> Task brief
Write each line again exactly as it is, from the opening line of the records below through the one containing "(** Which columns", and add nothing.

> Materials provided
• • • • • • •

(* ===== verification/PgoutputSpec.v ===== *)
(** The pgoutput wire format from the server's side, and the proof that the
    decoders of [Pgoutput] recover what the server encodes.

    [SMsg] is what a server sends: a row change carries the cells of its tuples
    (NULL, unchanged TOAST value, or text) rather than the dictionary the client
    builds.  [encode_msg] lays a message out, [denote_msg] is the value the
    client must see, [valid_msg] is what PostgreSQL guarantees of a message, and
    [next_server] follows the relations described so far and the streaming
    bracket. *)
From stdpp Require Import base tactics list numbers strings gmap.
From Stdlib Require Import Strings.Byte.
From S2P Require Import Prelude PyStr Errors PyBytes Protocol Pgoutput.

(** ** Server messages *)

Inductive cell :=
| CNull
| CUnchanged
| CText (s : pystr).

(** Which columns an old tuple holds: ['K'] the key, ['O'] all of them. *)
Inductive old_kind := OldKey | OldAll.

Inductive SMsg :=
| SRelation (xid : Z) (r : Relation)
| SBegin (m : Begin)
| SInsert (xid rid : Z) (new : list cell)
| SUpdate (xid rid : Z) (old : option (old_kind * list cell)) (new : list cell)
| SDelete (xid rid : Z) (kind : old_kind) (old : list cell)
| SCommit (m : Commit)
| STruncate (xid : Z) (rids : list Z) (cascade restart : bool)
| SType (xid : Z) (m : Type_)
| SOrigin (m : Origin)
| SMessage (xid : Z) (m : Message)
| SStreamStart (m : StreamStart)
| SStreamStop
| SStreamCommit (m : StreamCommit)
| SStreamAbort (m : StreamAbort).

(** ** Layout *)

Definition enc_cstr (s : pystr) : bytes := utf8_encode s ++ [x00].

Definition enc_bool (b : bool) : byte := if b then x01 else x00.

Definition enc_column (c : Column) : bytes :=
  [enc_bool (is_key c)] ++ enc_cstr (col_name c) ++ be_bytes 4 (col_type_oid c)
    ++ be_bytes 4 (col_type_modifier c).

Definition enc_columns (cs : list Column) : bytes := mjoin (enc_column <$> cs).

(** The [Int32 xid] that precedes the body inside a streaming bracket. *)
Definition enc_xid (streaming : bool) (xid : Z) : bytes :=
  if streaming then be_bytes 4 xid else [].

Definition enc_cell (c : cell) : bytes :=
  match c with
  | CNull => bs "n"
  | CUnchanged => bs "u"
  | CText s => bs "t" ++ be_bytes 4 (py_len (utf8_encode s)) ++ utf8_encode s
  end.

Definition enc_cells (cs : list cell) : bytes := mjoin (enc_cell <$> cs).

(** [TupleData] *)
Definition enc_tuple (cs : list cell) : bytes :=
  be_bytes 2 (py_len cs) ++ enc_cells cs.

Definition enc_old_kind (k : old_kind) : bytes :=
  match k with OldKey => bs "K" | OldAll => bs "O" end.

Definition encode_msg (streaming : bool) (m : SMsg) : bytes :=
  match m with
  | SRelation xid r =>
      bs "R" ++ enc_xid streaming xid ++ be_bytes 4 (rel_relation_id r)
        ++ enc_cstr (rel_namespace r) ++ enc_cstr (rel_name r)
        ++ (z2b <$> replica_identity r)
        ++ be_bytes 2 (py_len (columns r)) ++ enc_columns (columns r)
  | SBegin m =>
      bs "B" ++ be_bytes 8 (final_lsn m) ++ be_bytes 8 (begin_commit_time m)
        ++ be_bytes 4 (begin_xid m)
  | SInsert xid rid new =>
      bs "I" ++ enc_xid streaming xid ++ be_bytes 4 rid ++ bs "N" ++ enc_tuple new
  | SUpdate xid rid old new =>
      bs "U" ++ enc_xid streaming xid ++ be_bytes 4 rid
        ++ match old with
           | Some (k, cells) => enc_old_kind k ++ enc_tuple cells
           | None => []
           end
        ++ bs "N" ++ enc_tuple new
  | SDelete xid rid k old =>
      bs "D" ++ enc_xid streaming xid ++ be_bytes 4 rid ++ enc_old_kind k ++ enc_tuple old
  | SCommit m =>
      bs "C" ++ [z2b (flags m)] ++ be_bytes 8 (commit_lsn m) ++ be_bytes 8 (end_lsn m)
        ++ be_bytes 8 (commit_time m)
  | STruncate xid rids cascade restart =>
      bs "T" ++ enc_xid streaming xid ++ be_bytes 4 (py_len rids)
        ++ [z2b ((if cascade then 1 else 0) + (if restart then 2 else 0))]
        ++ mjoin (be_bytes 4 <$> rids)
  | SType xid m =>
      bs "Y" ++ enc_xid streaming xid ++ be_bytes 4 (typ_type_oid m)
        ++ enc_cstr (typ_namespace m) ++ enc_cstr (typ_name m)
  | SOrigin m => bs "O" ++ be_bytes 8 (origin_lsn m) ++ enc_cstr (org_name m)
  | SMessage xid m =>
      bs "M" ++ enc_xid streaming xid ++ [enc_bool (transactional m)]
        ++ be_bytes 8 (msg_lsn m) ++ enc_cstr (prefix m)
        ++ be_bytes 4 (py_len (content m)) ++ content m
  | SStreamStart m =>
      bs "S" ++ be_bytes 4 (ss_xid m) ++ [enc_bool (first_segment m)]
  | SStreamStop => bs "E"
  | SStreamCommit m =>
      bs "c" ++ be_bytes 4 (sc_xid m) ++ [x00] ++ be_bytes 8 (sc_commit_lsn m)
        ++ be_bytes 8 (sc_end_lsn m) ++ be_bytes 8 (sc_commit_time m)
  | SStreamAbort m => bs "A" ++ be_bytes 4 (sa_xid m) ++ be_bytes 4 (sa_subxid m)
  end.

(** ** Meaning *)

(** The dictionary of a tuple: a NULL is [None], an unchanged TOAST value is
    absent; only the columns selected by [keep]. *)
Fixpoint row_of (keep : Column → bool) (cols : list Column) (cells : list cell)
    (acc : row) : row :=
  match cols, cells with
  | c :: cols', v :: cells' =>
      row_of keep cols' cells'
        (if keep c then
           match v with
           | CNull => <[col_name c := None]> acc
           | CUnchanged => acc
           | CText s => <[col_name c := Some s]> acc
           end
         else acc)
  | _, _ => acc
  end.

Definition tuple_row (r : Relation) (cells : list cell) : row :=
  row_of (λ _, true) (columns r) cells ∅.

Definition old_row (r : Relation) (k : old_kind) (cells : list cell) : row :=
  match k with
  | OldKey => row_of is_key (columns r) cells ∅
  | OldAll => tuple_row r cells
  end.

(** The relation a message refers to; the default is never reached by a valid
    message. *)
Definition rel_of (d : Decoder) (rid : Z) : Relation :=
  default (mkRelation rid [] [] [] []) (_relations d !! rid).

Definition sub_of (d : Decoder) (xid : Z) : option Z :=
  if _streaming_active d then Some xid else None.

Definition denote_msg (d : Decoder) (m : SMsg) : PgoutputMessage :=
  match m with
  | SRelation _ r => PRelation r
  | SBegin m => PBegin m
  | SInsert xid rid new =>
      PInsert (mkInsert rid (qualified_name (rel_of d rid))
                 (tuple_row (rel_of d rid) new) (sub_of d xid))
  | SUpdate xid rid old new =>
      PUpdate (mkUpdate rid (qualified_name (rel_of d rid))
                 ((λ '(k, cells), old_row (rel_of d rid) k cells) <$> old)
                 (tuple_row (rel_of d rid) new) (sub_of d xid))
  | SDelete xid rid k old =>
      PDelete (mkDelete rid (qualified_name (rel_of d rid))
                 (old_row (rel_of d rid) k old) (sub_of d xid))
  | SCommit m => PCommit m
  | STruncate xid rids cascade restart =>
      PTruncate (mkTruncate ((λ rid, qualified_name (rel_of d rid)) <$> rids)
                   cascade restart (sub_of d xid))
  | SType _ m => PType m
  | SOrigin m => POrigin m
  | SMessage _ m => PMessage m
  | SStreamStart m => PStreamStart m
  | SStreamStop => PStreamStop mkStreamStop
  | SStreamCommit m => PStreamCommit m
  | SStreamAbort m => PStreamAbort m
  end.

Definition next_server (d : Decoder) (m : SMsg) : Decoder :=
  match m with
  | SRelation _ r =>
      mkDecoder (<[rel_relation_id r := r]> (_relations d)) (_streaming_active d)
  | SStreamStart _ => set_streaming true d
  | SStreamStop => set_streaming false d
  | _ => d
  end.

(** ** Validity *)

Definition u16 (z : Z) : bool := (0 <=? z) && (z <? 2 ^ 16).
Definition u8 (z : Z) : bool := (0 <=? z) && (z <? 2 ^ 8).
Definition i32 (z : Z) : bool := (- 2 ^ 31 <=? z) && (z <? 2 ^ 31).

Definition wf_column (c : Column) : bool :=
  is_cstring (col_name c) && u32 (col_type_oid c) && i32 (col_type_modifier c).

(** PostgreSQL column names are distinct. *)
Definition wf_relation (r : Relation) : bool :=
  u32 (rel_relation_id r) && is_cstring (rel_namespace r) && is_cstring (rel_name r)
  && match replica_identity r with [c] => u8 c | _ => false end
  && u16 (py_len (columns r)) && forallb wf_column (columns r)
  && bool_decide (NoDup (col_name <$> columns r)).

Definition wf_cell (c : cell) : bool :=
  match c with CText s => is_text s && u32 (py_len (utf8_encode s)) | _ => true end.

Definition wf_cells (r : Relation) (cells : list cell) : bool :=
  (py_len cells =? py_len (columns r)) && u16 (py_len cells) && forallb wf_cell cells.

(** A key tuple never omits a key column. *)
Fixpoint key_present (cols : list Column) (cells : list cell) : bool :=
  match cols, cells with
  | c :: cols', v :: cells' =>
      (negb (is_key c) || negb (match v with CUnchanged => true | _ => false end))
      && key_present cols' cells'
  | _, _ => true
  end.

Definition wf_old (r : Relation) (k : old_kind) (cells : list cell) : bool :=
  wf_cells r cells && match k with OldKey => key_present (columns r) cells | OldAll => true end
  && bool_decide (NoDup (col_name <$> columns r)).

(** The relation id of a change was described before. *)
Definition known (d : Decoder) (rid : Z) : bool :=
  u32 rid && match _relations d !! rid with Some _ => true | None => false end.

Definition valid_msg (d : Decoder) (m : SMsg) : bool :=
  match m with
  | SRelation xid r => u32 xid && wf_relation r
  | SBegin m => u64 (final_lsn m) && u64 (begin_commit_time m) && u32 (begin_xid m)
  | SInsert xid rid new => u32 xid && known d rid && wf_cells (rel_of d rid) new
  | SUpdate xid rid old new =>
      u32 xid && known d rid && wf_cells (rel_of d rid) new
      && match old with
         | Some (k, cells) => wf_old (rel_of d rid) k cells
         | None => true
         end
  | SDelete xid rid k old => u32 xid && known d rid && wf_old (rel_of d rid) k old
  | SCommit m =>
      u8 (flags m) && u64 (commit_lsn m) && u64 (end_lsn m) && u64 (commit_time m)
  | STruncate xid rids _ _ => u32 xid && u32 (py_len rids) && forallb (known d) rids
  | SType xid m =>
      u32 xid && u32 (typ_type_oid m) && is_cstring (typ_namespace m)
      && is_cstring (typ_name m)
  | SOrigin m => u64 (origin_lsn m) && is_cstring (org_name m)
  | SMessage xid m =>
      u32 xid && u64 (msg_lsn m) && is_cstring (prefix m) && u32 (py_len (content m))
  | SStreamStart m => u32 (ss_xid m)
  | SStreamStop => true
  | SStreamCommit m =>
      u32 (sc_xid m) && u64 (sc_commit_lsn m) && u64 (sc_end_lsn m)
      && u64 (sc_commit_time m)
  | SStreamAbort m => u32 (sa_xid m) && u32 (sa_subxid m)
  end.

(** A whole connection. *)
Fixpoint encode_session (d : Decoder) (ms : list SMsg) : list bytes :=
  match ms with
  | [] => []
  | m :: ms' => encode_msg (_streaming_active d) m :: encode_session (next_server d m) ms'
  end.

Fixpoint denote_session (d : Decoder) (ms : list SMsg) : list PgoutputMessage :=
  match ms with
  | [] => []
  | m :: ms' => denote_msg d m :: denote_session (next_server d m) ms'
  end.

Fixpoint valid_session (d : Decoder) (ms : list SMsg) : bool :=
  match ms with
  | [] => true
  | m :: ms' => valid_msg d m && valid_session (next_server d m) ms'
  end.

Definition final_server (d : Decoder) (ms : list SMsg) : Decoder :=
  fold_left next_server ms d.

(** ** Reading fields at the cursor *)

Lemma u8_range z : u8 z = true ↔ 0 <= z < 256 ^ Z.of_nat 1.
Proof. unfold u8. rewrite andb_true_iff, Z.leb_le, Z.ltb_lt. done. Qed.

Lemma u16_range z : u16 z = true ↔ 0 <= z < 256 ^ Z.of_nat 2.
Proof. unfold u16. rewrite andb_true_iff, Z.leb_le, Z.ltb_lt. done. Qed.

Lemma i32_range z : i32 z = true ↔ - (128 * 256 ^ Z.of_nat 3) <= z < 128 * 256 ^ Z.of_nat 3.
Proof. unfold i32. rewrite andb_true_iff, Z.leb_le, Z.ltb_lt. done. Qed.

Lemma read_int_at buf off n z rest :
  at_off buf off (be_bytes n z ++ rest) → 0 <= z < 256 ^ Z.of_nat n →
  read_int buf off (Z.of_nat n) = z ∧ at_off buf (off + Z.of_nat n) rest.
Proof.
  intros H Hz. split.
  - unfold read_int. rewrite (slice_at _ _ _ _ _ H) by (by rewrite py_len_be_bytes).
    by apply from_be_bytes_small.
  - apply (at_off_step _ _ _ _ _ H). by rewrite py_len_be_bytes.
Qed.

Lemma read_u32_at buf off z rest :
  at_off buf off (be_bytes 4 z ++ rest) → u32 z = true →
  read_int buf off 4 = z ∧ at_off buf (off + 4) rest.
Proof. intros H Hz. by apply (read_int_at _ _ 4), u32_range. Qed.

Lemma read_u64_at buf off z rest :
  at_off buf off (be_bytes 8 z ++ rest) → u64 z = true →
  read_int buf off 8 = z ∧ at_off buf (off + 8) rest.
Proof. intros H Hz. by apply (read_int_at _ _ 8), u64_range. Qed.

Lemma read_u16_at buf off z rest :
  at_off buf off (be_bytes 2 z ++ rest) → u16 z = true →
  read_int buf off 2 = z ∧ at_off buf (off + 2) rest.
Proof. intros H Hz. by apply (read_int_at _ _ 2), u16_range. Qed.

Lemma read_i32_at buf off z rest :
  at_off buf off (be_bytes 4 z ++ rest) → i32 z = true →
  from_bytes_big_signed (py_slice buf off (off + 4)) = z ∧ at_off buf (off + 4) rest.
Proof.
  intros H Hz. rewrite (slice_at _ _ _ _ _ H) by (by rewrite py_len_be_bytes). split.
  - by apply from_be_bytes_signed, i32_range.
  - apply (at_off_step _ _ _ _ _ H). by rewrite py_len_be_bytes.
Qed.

• • • • • • •

> Problem solution
(* ===== verification/PgoutputSpec.v ===== *)
(** The pgoutput wire format from the server's side, and the proof that the
    decoders of [Pgoutput] recover what the server encodes.

    [SMsg] is what a server sends: a row change carries the cells of its tuples
    (NULL, unchanged TOAST value, or text) rather than the dictionary the client
    builds.  [encode_msg] lays a message out, [denote_msg] is the value the
    client must see, [valid_msg] is what PostgreSQL guarantees of a message, and
    [next_server] follows the relations described so far and the streaming
    bracket. *)
From stdpp Require Import base tactics list numbers strings gmap.
From Stdlib Require Import Strings.Byte.
From S2P Require Import Prelude PyStr Errors PyBytes Protocol Pgoutput.

(** ** Server messages *)

Inductive cell :=
| CNull
| CUnchanged
| CText (s : pystr).

(** Which columns an old tuple holds: ['K'] the key, ['O'] all of them. *)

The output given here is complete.